SUPPLIED RECORDS =>

(* ===== verification/SystemExamples.v ===== *)
(** * Two dials at once: a concrete interleaving, and the witnesses of the
    properties of systems *)
From S2P Require Import Prelude GoRuntime Errors Float64 Rand Partition Trace PipeState Faults FaultProps Pipe.
From S2P Require Import PipeInv Deadline Options Conn ConnProps ConnRace NetIP NetIPProps NetIP6 Addr Addressing.
From S2P Require Import Replay Directions Listener Network NetworkInv NetworkFrame NetworkListen NetworkDial NetworkFaults.
From S2P Require Import NetworkExamples DialThreads DialSystem Ends SystemProps.

(** ** Executable schedules *)

Section schedules.
Context {Src : Type} `{!DrawSource Src} `{!RejectFuel} `{!Platform}.
Implicit Types (sys : Network Src * list dialThread).

(** Thread [j] runs one section. *)
Definition stepAt (j : nat) sys : Network Src * list dialThread :=
  match snd sys !! j with
  | Some d =>
      if n_nextOrdinal (fst sys) + 1 <? 2 ^ 64 then
        match threadStep true (fun l => l) 0 d (fst sys) with
        | Ret (d', n') => (n', <[j := d']> (snd sys))
        | _ => sys
        end
      else sys
  | None => sys
  end.

Definition runAt (js : list nat) sys : Network Src * list dialThread := fold_left (fun sys j => stepAt j sys) js sys.

Lemma stepAt_run j sys : rtc sys_step sys (stepAt j sys).
Proof.
  destruct sys as [n ts]. unfold stepAt. cbn [fst snd]. destruct (ts !! j) as [d|] eqn:Ej; [|apply rtc_refl].
  destruct (Z.ltb_spec (n_nextOrdinal n + 1) (2 ^ 64)) as [Hlt|]; [|apply rtc_refl].
  destruct (threadStep true (fun l => l) 0 d n) as [[d' n']| |] eqn:E; [|apply rtc_refl..].
  apply rtc_once. by apply (sy_thread n ts j d true (fun l => l) 0 d' n').
Qed.

Lemma runAt_run js sys : rtc sys_step sys (runAt js sys).
Proof.
  revert sys. induction js as [|j js IH]; intros sys; [apply rtc_refl|]. cbn [runAt fold_left].
  etransitivity; [apply stepAt_run|apply IH].
Qed.

Lemma reachable_run sys sys' : reachable sys -> rtc sys_step sys sys' -> reachable sys'.
Proof. intros (vs & n & Hvs & E & H1) H2. exists vs, n. split; [done|]. split; [done|]. by etransitivity. Qed.

Lemma reachable_pair sys : reachable sys -> reachable (fst sys, snd sys).
Proof. by destruct sys. Qed.
End schedules.

(** ** A race *)

#[local] Existing Instances example_platform example_fuel.

(** A server on port 80 with room for two; two unnamed dials to it. *)
Definition race_options : list optionValue := [OSeed 7; OBacklog 2].
Definition race_new : Network unit := netOf (NewNetwork (map (fun o => Some (optionOf o)) race_options)).
Definition race_listening : Network unit := stateOf (Listen "tcp" "server:80" race_new).
Definition race_dials : list dialThread := [startDial Background "tcp" "server:80"; startDial Background "tcp" "server:80"].

(** Both resolve, look up, reserve and take their ordinals, 0 and 1; the second
    makes its connection first. *)
Definition race_mid : Network unit * list dialThread :=
  runAt [0; 0; 0; 0; 0; 1; 1; 1; 1; 1; 1; 1]%nat (race_listening, race_dials).

(** Then the first makes its own and both go on in turn to the end. *)
Definition race_end : Network unit * list dialThread := runAt [0; 0; 1; 0; 1; 0; 1; 0; 1]%nat race_mid.

(** A write on either connection, in the order they were made. *)
Definition race_wrote1 : Network unit := stateOf (connWrite 0 (0%nat, sideDialer) [1; 2] (fst race_end)).
Definition race_wrote2 : Network unit := stateOf (connWrite 0 (1%nat, sideDialer) [3] race_wrote1).

Lemma race_typed : Forall option_typed race_options.
Proof. repeat constructor; cbn; unfold is_i64; lia. Qed.

Lemma race_listening_reachable : reachable (race_listening, []).
Proof.
  exists race_options, race_new. split; [exact race_typed|]. split; [vm_compute; reflexivity|].
  apply rtc_once, sy_call, st_section, (st_listen race_new "tcp" "server:80" (inl 0%nat)). vm_compute. reflexivity.
Qed.

Lemma race_started : reachable (race_listening, race_dials).
Proof.
  eapply reachable_run; [exact race_listening_reachable|].
  eapply rtc_l; [apply (sy_dial race_listening [] Background "tcp" "server:80")|].
  eapply rtc_l; [apply (sy_dial race_listening _ Background "tcp" "server:80")|]. apply rtc_refl.
Qed.

Lemma race_mid_reachable : reachable race_mid.
Proof. eapply reachable_run; [exact race_started|apply runAt_run]. Qed.

Lemma race_end_reachable : reachable race_end.
Proof. eapply reachable_run; [exact race_mid_reachable|apply runAt_run]. Qed.

(** In the middle: the first dial holds ordinal 0, the only connection there is
    has ordinal 1, and the second dial is still to register for Trace. *)
Lemma race_mid_shape :
  map dt_pc (snd race_mid) =
    [Addressing (mkDialRequest "server" 80 true None None) 0 0; Tracing sideDialer 0 0 1] /\
  conn_ordinals (fst race_mid) = [1] /\ n_traces (fst race_mid) = [].
Proof. vm_compute. repeat split. Qed.

Lemma race_end_shape :
  map dt_pc (snd race_end) = [Connected 1; Connected 0] /\ conn_ordinals (fst race_end) = [1; 0] /\
  map handle_key (n_traces (fst race_end)) = [(1, sideDialer); (0, sideDialer); (1, sideAcceptor); (0, sideAcceptor)].
Proof. vm_compute. repeat split. Qed.

Lemma wrote_step (n n' : Network unit) ts (i : nat) data r :
  zlen data < 2 ^ 63 -> (forall lk, n_conns n !! i = Some lk -> trace_room (writePipe lk sideDialer)) ->
  connWrite 0 (i, sideDialer) data n = Ret (r, n') -> sys_step (n, ts) (n', ts).
Proof. intros H1 H2 H3. apply sy_call, st_section. by eapply (st_write n 0 (i, sideDialer)). Qed.

(** A recorder whose length is known has room. *)
Lemma room_by_length (lk : link unit) k : (length <$> p_trace (writePipe lk sideDialer)) = Some k -> (k < 100)%nat -> trace_room (writePipe lk sideDialer).
Proof. intros E Hk evs Hevs. rewrite Hevs in E. injection E as <-. unfold zlen. lia. Qed.

Lemma race_wrote_reachable : reachable (race_wrote2, snd race_end).
Proof.
  eapply reachable_run; [exact (reachable_pair _ race_end_reachable)|].
  eapply rtc_l; [apply (wrote_step _ race_wrote1 _ 0 [1; 2] (Some (Return 2 None))); [reflexivity| |vm_compute; reflexivity]|].
  { intros lk Hlk. apply (room_by_length lk 0); [|lia].
    assert (length <$> (n_conns (fst race_end) !! 0%nat ≫= (fun lk => p_trace (writePipe lk sideDialer))) = Some 0%nat) as E by (vm_compute; reflexivity).
    by rewrite Hlk in E. }
  eapply rtc_l; [apply (wrote_step _ race_wrote2 _ 1 [3] (Some (Return 1 None))); [reflexivity| |vm_compute; reflexivity]|apply rtc_refl].
  intros lk Hlk. apply (room_by_length lk 0); [|lia].
  assert (length <$> (n_conns race_wrote1 !! 1%nat ≫= (fun lk => p_trace (writePipe lk sideDialer))) = Some 0%nat) as E by (vm_compute; reflexivity).
  by rewrite Hlk in E.
Qed.

(** ** Witnesses *)

Lemma system_invariant_witness : net_ok (fst race_mid) /\ threads_ok (fst race_mid) (snd race_mid).
Proof. exact (system_invariant race_mid race_mid_reachable). Defined.

(** Both slots are held in the middle, and both ordinals spent. *)
Lemma slots_and_ordinals_witness :
  n_nextOrdinal (fst race_mid) = 2 /\ slots_at 0 (snd race_mid) = 2 /\
  forall o, 0 <= o < 2 <-> o ∈ conn_ordinals (fst race_mid) ++ held_ordinals (snd race_mid).
Proof.
  split; [vm_compute; reflexivity|]. split; [vm_compute; reflexivity|].
  exact (proj2 (proj2 (proj2 (slots_and_ordinals (fst race_mid) (snd race_mid) (reachable_pair _ race_mid_reachable))))).
Defined.

(** The event of ordinal 0 comes first, although its connection was made and
    registered second. *)
Lemma trace_exact_witness :
  map (fun e => (Ordinal e, Size e)) (NetworkTrace race_wrote2) = [(0, 1); (1, 2)] /\
  NetworkTrace race_wrote2 = Trace true (recorderOf race_wrote2) (concat (imap handlesAt (n_conns race_wrote2))).
Proof.
  split; [vm_compute; reflexivity|].
  destruct (trace_exact race_wrote2 (snd race_end) race_wrote_reachable) as (_ & T & _).
  refine (proj1 (T eq_refl _)). intros d i s Hd.
  assert (snd race_end = map (fun pc => set_pc (startDial Background "tcp" "server:80") pc) [Connected 1; Connected 0]) as E by (vm_compute; reflexivity).
  rewrite E in Hd. cbn [map] in Hd. apply elem_of_cons in Hd as [->|Hd]; [exact (fun x => x)|].
  apply list_elem_of_singleton in Hd as ->. exact (fun x => x).
Defined.

Lemma dial_progress_witness :
  exists pc n', threadStep true (fun l => l) 5 (set_pc (startDial Background "tcp" "server:80") (Tracing sideDialer 0 0 1)) (fst race_mid) =
    Ret (set_pc (set_pc (startDial Background "tcp" "server:80") (Tracing sideDialer 0 0 1)) pc, n') /\ (pc_rank pc < 4)%nat.
Proof.
  destruct (dial_progress true (fun l => l) 5 (fst race_mid) (snd race_mid) 1
    (set_pc (startDial Background "tcp" "server:80") (Tracing sideDialer 0 0 1)) (reachable_pair _ race_mid_reachable)
    ltac:(vm_compute; reflexivity) ltac:(vm_compute; reflexivity) eq_refl) as (_ & pc & n' & E & Hr & _).
  exists pc, n'. exact (conj E Hr).
Defined.


(** Connection 0 is the second dial's, whose ordinal is 1. *)
Lemma visible_addresses_witness :
  exists lk, n_conns (fst race_end) !! 0%nat = Some lk /\
    tcpAddrString (LocalAddr (end_of lk sideAcceptor)) = "198.18.0.0:80"%string /\
    snd (LocalAddr (end_of lk sideDialer)) = ephemeralPort (c_ordinal (end_of lk sideAcceptor)).
Proof.
  assert ((fun lk => (tcpAddrString (LocalAddr (end_of lk sideAcceptor)))) <$> (n_conns (fst race_end) !! 0%nat) = Some "198.18.0.0:80"%string) as E
    by (vm_compute; reflexivity).
  destruct (n_conns (fst race_end) !! 0%nat) as [lk|] eqn:Hi; [|discriminate E].
  exists lk. split; [reflexivity|]. split; [injection E; exact (fun x => x)|].
  exact (proj1 (proj2 (proj2 (visible_addresses (fst race_end) (snd race_end) (reachable_pair _ race_end_reachable)) 0%nat lk sideAcceptor Hi))).
Defined.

DESCRIPTION OF THE TASK => Above are some records; copy exactly the lines from the one with "Definition race_listening : Network" through the one with "eapply rtc_l; [apply (sy_dial race_listening []", both included, and no others.

FINISHED EXERCISE =>
Definition race_listening : Network unit := stateOf (Listen "tcp" "server:80" race_new).
Definition race_dials : list dialThread := [startDial Background "tcp" "server:80"; startDial Background "tcp" "server:80"].

(** Both resolve, look up, reserve and take their ordinals, 0 and 1; the second
    makes its connection first. *)
Definition race_mid : Network unit * list dialThread :=
  runAt [0; 0; 0; 0; 0; 1; 1; 1; 1; 1; 1; 1]%nat (race_listening, race_dials).

(** Then the first makes its own and both go on in turn to the end. *)
Definition race_end : Network unit * list dialThread := runAt [0; 0; 1; 0; 1; 0; 1; 0; 1]%nat race_mid.

(** A write on either connection, in the order they were made. *)
Definition race_wrote1 : Network unit := stateOf (connWrite 0 (0%nat, sideDialer) [1; 2] (fst race_end)).
Definition race_wrote2 : Network unit := stateOf (connWrite 0 (1%nat, sideDialer) [3] race_wrote1).

Lemma race_typed : Forall option_typed race_options.
Proof. repeat constructor; cbn; unfold is_i64; lia. Qed.

Lemma race_listening_reachable : reachable (race_listening, []).
Proof.
  exists race_options, race_new. split; [exact race_typed|]. split; [vm_compute; reflexivity|].
  apply rtc_once, sy_call, st_section, (st_listen race_new "tcp" "server:80" (inl 0%nat)). vm_compute. reflexivity.
Qed.

Lemma race_started : reachable (race_listening, race_dials).
Proof.
  eapply reachable_run; [exact race_listening_reachable|].
  eapply rtc_l; [apply (sy_dial race_listening [] Background "tcp" "server:80")|].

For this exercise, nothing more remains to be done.